- _WORK INSTRUCTION_: Quote, word for word, every line starting at the line that contains "trace w' = trace" and ending with the last line of the records; include both of these lines and no others.

┌─ INFORMATION

Lemma listener_panics_only_in_hook_refusal_witness :
  exists l' w',
    act ActClose (state_after [ActServe 1%nat; ActClose]) = Some (l', w') /\
    reachable upgrading None (l', w').
Proof.
  destruct (state_after [ActServe 1%nat; ActClose]) as [l w] eqn:Hst.
  destruct (listener_panics_only_in_hook_refusal upgrading None l w ActClose)
    as [Hiff Hre].
  - exists [ActServe 1%nat; ActClose]. rewrite <- Hst. vm_compute. reflexivity.
  - reflexivity.
  - destruct (act ActClose (l, w)) as [[l' w']|] eqn:Hact.
    + exists l', w'. split; [reflexivity|]. now apply Hre.
    + destruct (proj1 Hiff eq_refl) as (req & Hreq & _). discriminate.
Defined.

(** X7.  In every state, [Close] on any channel that exists returns nil
    without panic, however often it was closed before.  If the struct still
    holds its done signal, the signal was open until then and is fired by
    this call, which also hands the close handshake to the transport and
    sets the field to nil; otherwise the call changes nothing. *)
Theorem Channel_Close_is_safe_in_every_state
  (zero : WsUpgrader) (opts : option Listener.ListenOptions)
  (l : Listener.Listener) (w : World) (p : nat) (ch : Channel) :
  reachable zero opts (l, w) ->
  objs w !! p = Some ch ->
  exists w',
    ChannelV3.Close p w = Ret None w' /\
    objs w' !! p = Some (mkChannel (c ch) None) /\
    match done ch with
    | Some d =>
        await (Some d) w = false /\ await (Some d) w' = true /\
        trace w' = trace w ++ [EvSignal d; EvGoClose (c ch) StatusNormalClosure "bye"]
    | None => w' = w
    end.
Proof.
  intros Hr Hp. pose proof (reachable_open_done _ _ _ _ Hr) as Ho.
  destruct ch as [conn [d|]].
  - pose proof (Ho p _ d Hp eq_refl) as Hsig.
    exists (closed_world p conn d w).
    split; [now apply Close_V3_closed_world|].
    split; [cbn [closed_world objs c]; apply lookup_insert_eq|].
    cbn [done c]. split; [unfold await; now rewrite Hsig|]. split; [|reflexivity].
    unfold await. cbn [closed_world signals]. now rewrite lookup_insert_eq.
  - exists w. split; [now apply (Close_V3_nil_done p w conn)|]. split; [exact Hp|].
    reflexivity.
Qed.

└─

- _RESULT FOR THIS TASK_:
        trace w' = trace w ++ [EvSignal d; EvGoClose (c ch) StatusNormalClosure "bye"]
    | None => w' = w
    end.
Proof.
  intros Hr Hp. pose proof (reachable_open_done _ _ _ _ Hr) as Ho.
  destruct ch as [conn [d|]].
  - pose proof (Ho p _ d Hp eq_refl) as Hsig.
    exists (closed_world p conn d w).
    split; [now apply Close_V3_closed_world|].
    split; [cbn [closed_world objs c]; apply lookup_insert_eq|].
    cbn [done c]. split; [unfold await; now rewrite Hsig|]. split; [|reflexivity].
    unfold await. cbn [closed_world signals]. now rewrite lookup_insert_eq.
  - exists w. split; [now apply (Close_V3_nil_done p w conn)|]. split; [exact Hp|].
    reflexivity.
Qed.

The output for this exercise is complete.